Pharmacology (Clinical) Jobs

Clinical Pharmacologists study the effects of drugs and medicines in humans. They work in the laboratory and in clinical practice. They also work in academia, research, industry, government, and in drug regulation. They create guidelines and develop policies, assess clinical trials, and conduct laboratory research in genetics, biomarkers and metabolism. They consult with medical specialists, emergency medical staff and GPs to help manage patients with medication-related problems or specific medication needs. They evaluate new drug applications and extensions, including their efficacy, safety and quality. They perform complex medication reviews, provide advice on rational prescribing, and provide tailored advice on prescribing for special patient groups - including older people, children, pregnant and nursing mothers, and patients with renal or hepatic disease. They sit on hospital, state and drug regulation committees, teach clinical pharmacology at universities and teaching hospitals, and undertake drug-related research. Clinical Pharmacologists integrate pharmacology practice and knowledge with other disciplines and play an important role liaising between laboratory scientists and clinicians. They are mindful of the influence of bias and market pressures on drug development and access. To pursue a career in Clinical Pharmacology, registered doctors who have completed RACP Basic training in adult Internal Medicine, can undertake Advanced Training in Clinical Pharmacology, a 3-year RACP program which leads to Fellowship and Specialist Registration with AHPRA.

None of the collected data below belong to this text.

(* ===== verification/SharedMemory.v ===== *)
(** A segment of memory that processes share, and threads of several processes that run in
    any order on it: each step is one call of one thread. *)

From S2P Require Export CString Client.

(** ** The segment *)

(** One operation, on the bytes of the segment, lowest byte first. *)
Definition shm_run (o : shm_op) (seg : list byte) : res (Z * list byte) :=
  match o with
  | ShmCas off size old new =>
      v ← rdn seg off size;
      if (le_val v =? old mod 256 ^ Z.of_nat size)%Z
      then seg ← wrn seg off (le_bytes size new); Ok (le_val v, seg)
      else Ok (le_val v, seg)
  | ShmAdd off d =>
      v ← rdn seg off 4;
      seg ← wrn seg off (le_bytes 4 (le_val v + d));
      Ok (0%Z, seg)
  | ShmRead off size => v ← rdn seg off size; Ok (le_val v, seg)
  | ShmWrite off size z => seg ← wrn seg off (le_bytes size z); Ok (0%Z, seg)
  end.

(** The unsigned integer of [n] bytes at [off]. *)
Definition word_at (off n : nat) (seg : list byte) : Z := le_val (take n (drop off seg)).

Lemma word_at_wrn off src seg seg' : off + length src ≤ length seg →
  wrn seg off src = Ok seg' → word_at off (length src) seg' = le_val src.
Proof.
  intros Hl. rewrite wrn_ok by done. intros [= <-]. unfold word_at.
  rewrite drop_app_length' by (rewrite length_take; lia). by rewrite take_app_length.
Qed.

(** A write does not touch the words before and behind it. *)
Lemma word_at_apart off n o src seg seg' :
  o + length src ≤ length seg → off + n ≤ o ∨ o + length src ≤ off →
  wrn seg o src = Ok seg' → word_at off n seg' = word_at off n seg.
Proof.
  intros Hl Hap. rewrite wrn_ok by done. intros [= <-]. unfold word_at. f_equal.
  destruct Hap as [Hap|Hap].
  - rewrite drop_app_le by (rewrite length_take; lia). rewrite take_app_le by (rewrite length_drop, length_take; lia).
    rewrite !take_drop_commute, take_take. do 2 f_equal. lia.
  - rewrite app_assoc, drop_app_ge by (rewrite length_app, length_take; lia).
    rewrite length_app, length_take, drop_drop. do 2 f_equal. lia.
Qed.

(** ** Threads *)

Section threads.
Context `{OS}.
(** [code self func arg]: the function [func] of the process [self]. *)
Variable code : Z → Z → Z → itree apiE unit.

(** What is left of a thread, the calls it has made, and its process. *)
Record thread : Type := Thread {
  th_prog : itree apiE unit;
  th_calls : list acall;
  th_self : Z;
}.
Record world : Type := World { w_threads : list thread; w_seg : list byte }.

Definition spawn (self func arg : Z) : thread := Thread (code self func arg) [] self.

(** A call that does not concern other threads. *)
Definition private {A} (e : apiE A) : Prop :=
  match e with api_shm _ | api_create _ _ | api_sys (sys_shm _) => False | _ => True end.

Inductive wstep : world → world → Prop :=
  | step_tau ths seg i th t :
      ths !! i = Some th → observe (th_prog th) = TauF t →
      wstep (World ths seg) (World (<[i := Thread t (th_calls th) (th_self th)]> ths) seg)
  | step_shm ths seg i th o k z seg' :
      ths !! i = Some th → observe (th_prog th) = VisF (api_shm o) k → shm_run o seg = Ok (z, seg') →
      wstep (World ths seg)
        (World (<[i := Thread (k z) (th_calls th ++ [ACall (api_shm o) z]) (th_self th)]> ths) seg')
  | step_create ths seg i th func arg k x :
      ths !! i = Some th → observe (th_prog th) = VisF (api_create func arg) k →
      wstep (World ths seg)
        (World (<[i := Thread (k x) (th_calls th ++ [ACall (api_create func arg) x]) (th_self th)]> ths ++
                [spawn (th_self th) func arg]) seg)
  | step_call ths seg i th A (e : apiE A) k x :
      ths !! i = Some th → observe (th_prog th) = VisF e k → private e →
      wstep (World ths seg)
        (World (<[i := Thread (k x) (th_calls th ++ [ACall e x]) (th_self th)]> ths) seg).
End threads.

(** A step of a program that keeps to a protocol. *)
Lemma every_tree_step {Ev} allowed answers {A} (t : itree Ev A) tr Q :
  every_tree allowed answers t tr Q →
  match observe t with
  | RetF _ => True
  | TauF t => every_tree allowed answers t tr Q
  | VisF e k => allowed tr _ e ∧ ∀ x, answers _ e x → every_tree allowed answers (k x) (tr ++ [ACall e x]) Q
  end.
Proof.
  intros Ht. destruct (observe t) as [r|t'|X e k] eqn:E; [done|..].
  - intros n. specialize (Ht (S n)). simpl in Ht. by rewrite E in Ht.
  - split; [|intros x Hx n; specialize (Ht (S n))]; [specialize (Ht 1)|];
      simpl in Ht; rewrite E in Ht; [apply Ht|by apply Ht].
Qed.

(** ** Threads that keep to a protocol *)

Section keeping.
Context `{OS}.
Variable code : Z → Z → Z → itree apiE unit.
(** The calls a thread may make, what it may be answered, what holds when it ends, and the
    processes this is about. *)
Variables (allowed : list acall → ∀ A, apiE A → Prop) (answers : ∀ A, apiE A → A → Prop).
Variables (final : list acall → Prop) (self_ok : Z → Prop).

Definition keeps (th : thread) : Prop :=
  self_ok (th_self th) ∧ every_tree allowed answers (th_prog th) (th_calls th) (λ tr _, final tr).

Hypothesis code_keeps : ∀ self func arg, self_ok self →
  every_tree allowed answers (code self func arg) [] (λ tr _, final tr).

Lemma spawn_keeps self func arg : self_ok self → keeps (spawn code self func arg).
Proof. intros Hs. split; [done|]. by apply code_keeps. Qed.

(** What a call of the process [self] does to the segment, and the threads it starts. *)
Definition performs (self : Z) {A} (e : apiE A) (x : A) (seg seg' : list byte) (new : list thread) : Prop :=
  match e in apiE A return A → Prop with
  | api_shm o => λ x, shm_run o seg = Ok (x, seg') ∧ new = []
  | api_create func arg => λ _, seg' = seg ∧ new = [spawn code self func arg]
  | api_sys (sys_shm _) => λ _, False
  | _ => λ _, seg' = seg ∧ new = []
  end x.

(** A step changes one thread: it goes on by itself, or makes a call, which the protocol
    allows. *)
Lemma keeps_step w w' : Forall keeps (w_threads w) → wstep code w w' →
  ∃ i th th' new seg', w_threads w !! i = Some th ∧ keeps th ∧ th_self th' = th_self th ∧
    w' = World (<[i := th']> (w_threads w) ++ new) seg' ∧
    (keeps th' ∧ th_calls th' = th_calls th ∧ seg' = w_seg w ∧ new = [] ∨
     ∃ A (e : apiE A) x, th_calls th' = th_calls th ++ [ACall e x] ∧ allowed (th_calls th) A e ∧
       (answers A e x → keeps th') ∧ performs (th_self th) e x (w_seg w) seg' new).
Proof.
  intros Hall Hstep. rewrite Forall_lookup in Hall.
  assert (∀ th A (e : apiE A) k x, keeps th → observe (th_prog th) = VisF e k →
    allowed (th_calls th) A e ∧
    (answers A e x → keeps (Thread (k x) (th_calls th ++ [ACall e x]) (th_self th)))) as Hcall.
  { intros th A e k x [Hs Ht] E. apply every_tree_step in Ht. rewrite E in Ht. destruct Ht as [He Hk].
    split; [done|]. intros Hx. split; [done|]. by apply Hk. }
  destruct Hstep as [ths seg i th t Hi Ht|ths seg i th o k z seg' Hi Ht Hrun
    |ths seg i th func arg k x Hi Ht|ths seg i th A e k x Hi Ht Hp];
    cbn [w_threads w_seg] in *; pose proof (Hall i th Hi) as Hth.
  - exists i, th, (Thread t (th_calls th) (th_self th)), [], seg. rewrite app_nil_r.
    do 4 (split; [done|]). left. split; [|done]. destruct Hth as [Hs Htree]. split; [done|].
    apply every_tree_step in Htree. by rewrite Ht in Htree.
  - destruct (Hcall th _ _ k z Hth Ht) as [Hal Hk].
    exists i, th, (Thread (k z) (th_calls th ++ [ACall (api_shm o) z]) (th_self th)), [], seg'. rewrite app_nil_r. do 4 (split; [done|]). right.
    exists Z, (api_shm o), z. by split_and!.
  - destruct (Hcall th _ _ k x Hth Ht) as [Hal Hk].
    exists i, th, (Thread (k x) (th_calls th ++ [ACall (api_create func arg) x]) (th_self th)), [spawn code (th_self th) func arg], seg. do 4 (split; [done|]). right.
    exists _, (api_create func arg), x. by split_and!.
  - destruct (Hcall th _ _ k x Hth Ht) as [Hal Hk].
    exists i, th, (Thread (k x) (th_calls th ++ [ACall e x]) (th_self th)), [], seg. rewrite app_nil_r. do 4 (split; [done|]). right.
    exists A, e, x. split_and!; [done..|]. unfold performs. unfold private in Hp. destruct e; try done. by destruct s.
Qed.
End keeping.

(** ** Sums over all threads *)

Definition total_of {A} (f : A → Z) (l : list A) : Z := foldr (λ x n, f x + n)%Z 0%Z l.

Lemma total_of_app {A} (f : A → Z) l1 l2 : total_of f (l1 ++ l2) = (total_of f l1 + total_of f l2)%Z.
Proof. induction l1 as [|x l1 IH]; simpl; [done|]. rewrite IH. lia. Qed.

Lemma total_of_insert {A} (f : A → Z) l i x y : l !! i = Some x →
  total_of f (<[i:=y]> l) = (total_of f l + (f y - f x))%Z.
Proof.
  revert i; induction l as [|z l IH]; intros [|i] Hi; try done; simpl in *; [simplify_eq; lia|].
  rewrite (IH _ Hi). lia.
Qed.

Lemma total_of_bounds {A} (f : A → Z) l a b : Forall (λ x, a ≤ f x ≤ b)%Z l →
  (a * Z.of_nat (length l) ≤ total_of f l ≤ b * Z.of_nat (length l))%Z.
Proof. induction 1 as [|x l Hx _ IH]; simpl; lia. Qed.

Lemma total_of_zero {A} (f : A → Z) l : Forall (λ x, f x = 0%Z) l → total_of f l = 0%Z.
Proof. induction 1 as [|x l Hx _ IH]; simpl; [done|]. by rewrite Hx, IH. Qed.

Registrars (Clinical Pharmacology) are registered doctors who have completed their medical degree and pre-vocational training (internship and residency/PGY2-3). They have attained general registration with AHPRA and can now undertake specialist/or vocational training positions to broaden and refine their scope of practice and gain experience, skills and competency in their chosen area of medicine. Registrars are very important members of the integrated and multi-disciplinary health care team. They have increasing responsibility for patient care, oversee and support junior doctors and staff, participate in professional development activities and continue to receive important guidance, training, and support from senior staff. They work in a range of primary, secondary, tertiary, clinical, laboratory and acute care settings, in hospitals, private practices and community clinics. Registrars who want to pursue a career in clinical pharmacology can undertake advanced training with RACP. They work under clinical pharmacologists/specialist consultants and develop procedural skills, clinical expertise, and valuable work experience in their chosen field of medicine.